Task brief:
Read the lines below. Copy out any that hold the string "repeat".

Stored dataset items
[Start of section]

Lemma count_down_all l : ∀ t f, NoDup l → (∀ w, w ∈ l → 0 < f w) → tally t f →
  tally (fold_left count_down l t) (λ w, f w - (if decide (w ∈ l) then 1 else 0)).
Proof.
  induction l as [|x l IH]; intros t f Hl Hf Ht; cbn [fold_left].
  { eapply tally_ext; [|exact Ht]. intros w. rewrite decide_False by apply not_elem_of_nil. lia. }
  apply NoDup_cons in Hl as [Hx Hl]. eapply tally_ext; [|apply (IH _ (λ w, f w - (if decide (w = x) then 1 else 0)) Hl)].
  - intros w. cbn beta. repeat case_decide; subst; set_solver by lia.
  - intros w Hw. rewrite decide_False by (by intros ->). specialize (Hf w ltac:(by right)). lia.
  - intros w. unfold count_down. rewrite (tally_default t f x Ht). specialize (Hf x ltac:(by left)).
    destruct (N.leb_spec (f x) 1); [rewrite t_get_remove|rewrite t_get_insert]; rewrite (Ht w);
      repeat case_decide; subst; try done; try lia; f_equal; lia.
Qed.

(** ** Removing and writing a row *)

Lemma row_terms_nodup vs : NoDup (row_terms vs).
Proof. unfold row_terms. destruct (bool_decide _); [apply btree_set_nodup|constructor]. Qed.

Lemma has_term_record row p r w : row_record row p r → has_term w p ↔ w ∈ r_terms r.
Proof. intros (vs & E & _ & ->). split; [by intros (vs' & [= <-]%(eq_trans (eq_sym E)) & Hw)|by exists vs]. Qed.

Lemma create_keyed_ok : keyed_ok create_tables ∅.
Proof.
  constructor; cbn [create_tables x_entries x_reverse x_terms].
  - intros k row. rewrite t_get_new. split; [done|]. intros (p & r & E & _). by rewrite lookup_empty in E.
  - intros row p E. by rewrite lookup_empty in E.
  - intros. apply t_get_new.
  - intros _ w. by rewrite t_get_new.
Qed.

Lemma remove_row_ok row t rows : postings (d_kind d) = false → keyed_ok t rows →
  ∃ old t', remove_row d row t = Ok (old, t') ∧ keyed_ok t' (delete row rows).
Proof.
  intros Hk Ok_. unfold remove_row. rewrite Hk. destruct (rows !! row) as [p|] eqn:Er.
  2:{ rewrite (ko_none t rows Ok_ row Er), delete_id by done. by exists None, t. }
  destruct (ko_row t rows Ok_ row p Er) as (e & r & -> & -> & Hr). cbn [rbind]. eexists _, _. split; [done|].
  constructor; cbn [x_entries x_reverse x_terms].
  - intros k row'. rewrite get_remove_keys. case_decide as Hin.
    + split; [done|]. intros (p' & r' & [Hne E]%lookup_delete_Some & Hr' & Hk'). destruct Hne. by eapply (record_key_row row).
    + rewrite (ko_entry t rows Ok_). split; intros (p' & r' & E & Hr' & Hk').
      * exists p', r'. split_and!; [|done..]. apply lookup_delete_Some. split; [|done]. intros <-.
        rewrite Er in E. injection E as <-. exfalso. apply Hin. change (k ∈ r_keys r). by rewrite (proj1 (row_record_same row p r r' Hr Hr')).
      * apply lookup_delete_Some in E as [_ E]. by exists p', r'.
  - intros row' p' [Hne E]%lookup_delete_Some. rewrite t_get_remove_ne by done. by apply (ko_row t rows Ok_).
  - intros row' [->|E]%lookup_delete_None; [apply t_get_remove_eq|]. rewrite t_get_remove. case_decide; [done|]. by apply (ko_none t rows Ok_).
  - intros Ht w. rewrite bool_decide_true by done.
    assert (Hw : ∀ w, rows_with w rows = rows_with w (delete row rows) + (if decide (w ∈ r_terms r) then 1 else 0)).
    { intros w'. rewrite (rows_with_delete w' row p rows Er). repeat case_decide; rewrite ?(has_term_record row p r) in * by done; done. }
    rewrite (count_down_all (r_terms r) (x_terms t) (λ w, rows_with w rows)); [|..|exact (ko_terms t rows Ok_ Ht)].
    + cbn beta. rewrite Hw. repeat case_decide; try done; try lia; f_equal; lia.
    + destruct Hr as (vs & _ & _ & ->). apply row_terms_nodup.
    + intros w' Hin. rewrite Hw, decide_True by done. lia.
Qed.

[End of section]

Exercise answer:
  - intros w. cbn beta. repeat case_decide; subst; set_solver by lia.
      repeat case_decide; subst; try done; try lia; f_equal; lia.
    { intros w'. rewrite (rows_with_delete w' row p rows Er). repeat case_decide; rewrite ?(has_term_record row p r) in * by done; done. }
    + cbn beta. rewrite Hw. repeat case_decide; try done; try lia; f_equal; lia.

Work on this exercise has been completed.